Pero el Evangelista nos adelanta aún algo más. Concluida la tentación, el diablo se retiró de él, hasta que llegara la hora. La tentación no termina en el desierto. Habrá aún otro momento que concentrará con mayor densidad la astucia del separador y la agresión de la mentira. Será la hora de la pasión y muerte de Jesús. El mismo a quien reconocemos como Señor, aceptó la lucha que destruye al hombre, y la afrontó como hombre, con la misma fragilidad terrosa de Adán. La cruz se yergue ya como un horizonte de nuestro itinerario.

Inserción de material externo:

(** Lines 92-102.  [date_str] is the date of the row ([row['Date']]); the
    sheet is opened outside the [try]. *)
Definition update_status_in_sheet (task_name : string) (date_str : Z)
  (new_status : string) : M unit :=
  init_sheets ;;
  ws <- Gspread.worksheet "Tasks" ;;
  try_except
    (cell_list <- Gspread.findall ws task_name ;;
     for_each cell_list
       (fun c =>
          date_cell <- Gspread.cell ws (row c) 4 ;;
          if String.eqb (cell_text date_cell) (Calendar.str_date date_str)
          then Gspread.update_cell ws (row c) 8 new_status
          else ret tt))
    (fun _ => st_warning NOT_UPDATED).

(** Lines 113-130: the [for cell in cell_list] loop; [Some b] stands for
    [return b] inside the loop, [None] for going on to the next cell. *)
Fixpoint delete_scan (ws : string) (date_obj : Z) (time_str : string)
  (cell_list : list cell) : M bool :=
  match cell_list with
  | [] => ret false
  | c :: rest =>
      let row_num := row c in
      row_values <- Gspread.row_values ws row_num ;;
      returned <-
        except_IndexError
          (sheet_date <- getitem row_values 3 ;;
           sheet_time <- getitem row_values 4 ;;
           if String.eqb sheet_date (Calendar.str_date date_obj)
              && String.eqb sheet_time time_str
           then Gspread.delete_rows ws row_num ;; ret (Some true)
           else ret None)
          (ret None) ;;
      match returned with
      | Some b => ret b
      | None => delete_scan ws date_obj time_str rest
      end
  end.

(** Lines 105-130. *)
Definition delete_task_from_sheet (task_name : string) (date_obj : Z)
  (time_str : string) : M bool :=
  init_sheets ;;
  ws <- Gspread.worksheet "Tasks" ;;
  cell_list <- Gspread.findall ws task_name ;;
  delete_scan ws date_obj time_str cell_list.

(** *** The schedule expander *)

Definition recurring_entry (task cat loc : string) (start_t : Calendar.time)
  (dur : Qc) (priority notes : string) (current_date : Z) : dict :=
  [("Task", VStr task);
   ("Category", VStr cat);
   ("Location", VStr loc);
   ("Date", VDate current_date);
   ("StartTime", VStr (Calendar.strftime_HM start_t));
   ("Duration", VNum dur);
   ("Priority", VStr priority);
   ("Status", VStr "Pending");
   ("Notes", VStr notes)].

(** [range(n)]. *)
Definition range (n : Z) : list Z := map Z.of_nat (seq 0 (Z.to_nat n)).

(** The [for i in range(weeks_to_plan * 7)] loop, [new_entries] being the
    list built so far. *)
Fixpoint expand_days (today : Z) (task cat loc : string)
  (start_t : Calendar.time) (dur : Qc) (priority notes : string)
  (days_selected : list string) (offsets : list Z) (new_entries : list dict)
  : list dict :=
  match offsets with
  | [] => new_entries
  | i :: offsets' =>
      let current_date := Calendar.add_days today i in
      let day_name := Calendar.strftime_A current_date in
      expand_days today task cat loc start_t dur priority notes
        days_selected offsets'
        (if mem_string day_name days_selected
         then new_entries
                ++ [recurring_entry task cat loc start_t dur priority notes
                      current_date]
         else new_entries)
  end.

(** Lines 132-156.  [today] is [datetime.today().date()] at the time of
    the call; the texts come from the form's text inputs and [dur] from its
    number input. *)
Definition add_recurring_schedule (today : Z) (task cat loc : string)
  (start_t : Calendar.time) (dur : Qc) (priority notes : string)
  (days_selected : list string) (weeks_to_plan : Z) : M Z :=
  let new_entries :=
    expand_days today task cat loc start_t dur priority notes days_selected
      (range (weeks_to_plan * 7)) [] in
  match new_entries with
  | [] => ret 0
  | _ :: _ =>
      bulk_save_entries "Tasks" new_entries ;;
      ret (Z.of_nat (List.length new_entries))
  end.

End App.

(** ** [app.py]: the dashboard's reads *)

(** [r[c]] on a row of [df]: KeyError when the frame has no such column. *)
Definition item (c : string) (df : frame) (r : dict) : exn + value :=
  if mem_string c (columns df) then inr (Pandas.field c r) else inl KeyError.

Definition on_date (d : Z) (r : dict) : bool :=
  value_eqb (Pandas.field "Date" r) (VDate d).

Definition high_priority (r : dict) : bool :=
  value_eqb (Pandas.field "Priority" r) (VStr "High").

(** Lines 240-244; [today] is [datetime.today().date()]. *)
Definition tmrw_high (today : Z) (df : frame) : exn + frame :=
  if negb (Pandas.empty df) then
    let tmrw := Calendar.add_days today 1 in
    let! _ := Pandas.column "Date" df in
    let! _ := Pandas.column "Priority" df in
    Pandas.sort_values "StartTime"
      (Pandas.select (fun r => on_date tmrw r && high_priority r) df)
  else inr (mk_frame [] []).

Inductive alert : Type :=
| NextBig (task start_time location : value)
| NoHighPriority.

(** Lines 248-255: what the "Tomorrow's Highlight" box shows. *)
Definition tomorrow_highlight (today : Z) (df : frame) : exn + alert :=
  let! high := tmrw_high today df in
  if negb (Pandas.empty high) then
    match rows high with
    | next_big :: _ =>
        let! task := item "Task" high next_big in
        let! start := item "StartTime" high next_big in
        let! location := item "Location" high next_big in
        inr (NextBig task start location)
    | [] => inl IndexError
    end
  else inr NoHighPriority.

(** Lines 258-264. *)
Definition total_km (today : Z) (df_travel : frame) : exn + value :=
  if negb (Pandas.empty df_travel) then
    let! _ := Pandas.column "Date" df_travel in
    let today_travel := Pandas.select (on_date today) df_travel in
    let! distances := Pandas.column "DistanceKM" today_travel in
    Pandas.sum distances
  else inr (VNum 0%Qc).

(** Lines 275-278. *)
Definition daily_tasks (selected_date : Z) (df : frame) : exn + frame :=
  if negb (Pandas.empty df) then
    let! _ := Pandas.column "Date" df in
    Pandas.sort_values "StartTime" (Pandas.select (on_date selected_date) df)
  else inr (mk_frame [] []).

(** ** [app.py]: the agenda loop (lines 285-320) *)

Module Clock.

Definition is_digit (c : ascii) : bool :=
  let n := nat_of_ascii c in (48 <=? n)%nat && (n <=? 57)%nat.

Definition digit_val (c : ascii) : Z := Z.of_nat (nat_of_ascii c - 48).

(** The characters before the first [":"] and the text after it. *)
Fixpoint split_colon (s : string) : option (list ascii * string) :=
  match s with
  | EmptyString => None
  | String c s' =>
      if Ascii.eqb c ":" then Some ([], s')
      else
        match split_colon s' with
        | Some (h, m) => Some (c :: h, m)
        | None => None
        end
  end.

(** One or two digits denoting at most [bound]: [%H] is
    [2[0-3]|[0-1]\d|\d] and [%M] is [[0-5]\d|\d]. *)
Definition parse_field (bound : Z) (cs : list ascii) : option Z :=
  match cs with
  | [d] => if is_digit d then Some (digit_val d) else None
  | [d1; d2] =>
      let n := 10 * digit_val d1 + digit_val d2 in
      if is_digit d1 && is_digit d2 && (n <=? bound) then Some n else None
  | _ => None
  end.

(** [datetime.strptime(v, "%H:%M")]: hour and minute of 1900-01-01. *)
Definition strptime_HM (v : value) : exn + Z * Z :=
  match v with
  | VStr s =>
      match split_colon s with
      | Some (h, m) =>
          match parse_field 23 h, parse_field 59 (list_ascii_of_string m) with
          | Some hh, Some mm => inr (hh, mm)
          | _, _ => inl ValueError
          end
      | None => inl ValueError
      end
  | _ => inl TypeError
  end.

Definition US_PER_MINUTE : Z := 60000000.
Definition US_PER_DAY : Z := 86400000000.
(** [date(1900, 1, 1).toordinal()]. *)
Definition EPOCH_1900 : Z := 693596.

Definition round_half_even (x : Q) : Z :=
  let f := Qfloor x in
  match Qcompare (x - inject_Z f)%Q (1 # 2)%Q with
  | Lt => f
  | Gt => f + 1
  | Eq => if Z.even f then f else f + 1
  end.

(** [timedelta(minutes=v)] in microseconds. *)
Definition timedelta_minutes (v : value) : exn + Z :=
  match v with
  | VNum q =>
      let us := round_half_even (this q * inject_Z US_PER_MINUTE)%Q in
      if Z.abs (us / US_PER_DAY) <=? 999999999 then inr us
      else inl OverflowError
  | _ => inl TypeError
  end.

(** [start_dt + delta] for [start_dt] on 1900-01-01: the hour and minute
    of the result. *)
Definition add_timedelta (start_dt : Z * Z) (delta : Z) : exn + Z * Z :=
  let us := (fst start_dt * 60 + snd start_dt) * US_PER_MINUTE + delta in
  if Calendar.in_calendarb (EPOCH_1900 + us / US_PER_DAY) then
    let minute_of_day := (us mod US_PER_DAY) / US_PER_MINUTE in
    inr (minute_of_day / 60, minute_of_day mod 60)
  else inl OverflowError.

(** [dt.strftime('%I:%M %p')]. *)
Definition strftime_IMp (dt : Z * Z) : string :=
  let h12 := if fst dt mod 12 =? 0 then 12 else fst dt mod 12 in
  (Calendar.zfill2 h12 ++ ":" ++ Calendar.zfill2 (snd dt) ++ " "
     ++ (if (fst dt <? 12)%Z then "AM" else "PM"))%string.

End Clock.

Record agenda_entry : Type := mk_entry {
  time_str : string;
  border_color : string;
  bg_color : string;
  (** [status_icon] is the check mark; otherwise the Finish button is shown *)
  status_done : bool;
  entry_task : value;
  entry_location : value
}.

(** The body of the [try]. *)
Definition time_range (df : frame) (r : dict) : exn + string :=
  let! start_time := item "StartTime" df r in
  let! start_dt := Clock.strptime_HM start_time in
  let! duration := item "Duration" df r in
  let! delta := Clock.timedelta_minutes duration in
  let! end_dt := Clock.add_timedelta start_dt delta in
  inr (Clock.strftime_IMp start_dt ++ " - " ++ Clock.strftime_IMp end_dt)%string.

(** One iteration of [for index, row in daily_tasks.iterrows()]. *)
Definition agenda_row (df : frame) (r : dict) : exn + agenda_entry :=
  let time_str :=
    match time_range df r with
    | inr s => s
    | inl _ => "Time Error"
    end in
  let! priority := item "Priority" df r in
  let border_color :=
    if value_eqb priority (VStr "High") then "red" else "#ddd" in
  let bg_color :=
    if value_eqb priority (VStr "High") then "rgba(255, 0, 0, 0.05)"
    else "transparent" in
  let! status := item "Status" df r in
  let! task := item "Task" df r in
  let! location := item "Location" df r in
  inr (mk_entry time_str border_color bg_color
         (value_eqb status (VStr "Done")) task location).

Fixpoint agenda_rows (df : frame) (rs : list dict) : exn + list agenda_entry :=
  match rs with
  | [] => inr []
  | r :: rs' =>
      let! e := agenda_row df r in
      let! es := agenda_rows df rs' in
      inr (e :: es)
  end.

(** Lines 280-320: [None] is "Nothing scheduled for this date.". *)
Definition agenda (daily_tasks : frame) : exn + option (list agenda_entry) :=
  if Pandas.empty daily_tasks then inr None
  else
    let! es := agenda_rows daily_tasks (rows daily_tasks) in
    inr (Some es).

(** ** Notions the statements use *)

(** [m] started in [w] returns [a] and leaves [w']; the transport stays
    reliable and nothing is shown to the user. *)
Definition runs {A : Type} (m : M A) (w : World) (a : A) (w' : World) : Prop :=
  m w = (inr a, w') /\ reliable w' /\ notices w' = notices w.

(** The stored collection a worksheet holds once [init_sheets] has run: a
    missing worksheet is created with [header] as its only row. *)
Definition table (title : string) (header : list string) (w : World)
  : worksheet :=
  match lookup_sheet title (sheets w) with
  | Some ws => ws
  | None => [header]
  end.

(** What one iteration of the loop of [update_status_in_sheet] does to the
    Tasks sheet. *)
Definition mark (date status : string) (ws : worksheet) (c : cell) : worksheet :=
  if String.eqb (Grid.cell_value ws (row c) 4) date
  then Grid.update_cell ws (row c) 8 status
  else ws.

(** The test the loop of [delete_task_from_sheet] applies to row [r]: the
    values of the row, trailing blanks dropped, have a fourth and a fifth
    entry and these are the date and the time asked for. *)
Definition row_matches (date time : string) (ws : worksheet) (r : nat) : bool :=
  match nth_error (Grid.row_values ws r) 3, nth_error (Grid.row_values ws r) 4
  with
  | Some sheet_date, Some sheet_time =>
      String.eqb sheet_date date && String.eqb sheet_time time
  | _, _ => false
  end.

Fixpoint first_match (date time : string) (ws : worksheet) (cells : list cell)
  : option nat :=
  match cells with
  | [] => None
  | c :: rest =>
      if row_matches date time ws (row c) then Some (row c)
      else first_match date time ws rest
  end.

Definition after_delete (ws : worksheet) (hit : option nat) : worksheet :=
  match hit with
  | Some r => Grid.delete_rows ws r
  | None => ws
  end.

Definition deleted (hit : option nat) : bool :=
  match hit with Some _ => true | None => false end.

(** The row [bulk_save_entries] writes for the record of date [d]. *)
Definition recurring_cells (show_num : Qc -> string) (task cat loc : string)
  (start_t : Calendar.time) (dur : Qc) (priority notes : string) (d : Z)
  : list string :=
  [task; cat; loc; Calendar.str_date d; Calendar.strftime_HM start_t;
   show_num dur; priority; "Pending"; notes].

(** Whether the weekday name of [d] is among the selected ones. *)
Definition selected (days_selected : list string) (d : Z) : bool :=
  mem_string (Calendar.strftime_A d) days_selected.

(** Ascending order between two StartTime values that are text: the order
    of Python strings, which on "HH:MM" texts is the order of the clock. *)
Definition text_le (a b : value) : Prop :=
  match a, b with
  | VStr s, VStr t => String.leb s t = true
  | _, _ => False
  end.

Definition is_text (v : value) : Prop := exists s, v = VStr s.

Definition start_time (r : dict) : value := Pandas.field "StartTime" r.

El pueblo de Israel recordaba las hazañas del Señor para librarlo de una dura esclavitud. Y ofrecía las primicias de sus cosechas agradecido. Al recordar nosotros la gesta de Jesucristo también vibramos hoy con la actualidad de su muerte y resurrección. Hacemos nuestra la estancia litúrgica de la Iglesia, para que nuestra propia flaqueza y nuestra tentación sea vencida en Cristo. Los cuarenta días de nuestro ciclo los asumimos como conciencia del polvo de Adán que nos constituye pero también de la fuerza de Cristo que en ese mismo polvo ha rendido al Padre el justo tributo. Profesando nuestra fe en Cristo Señor e invocando su nombre, estamos seguros de que no quedaremos defraudados.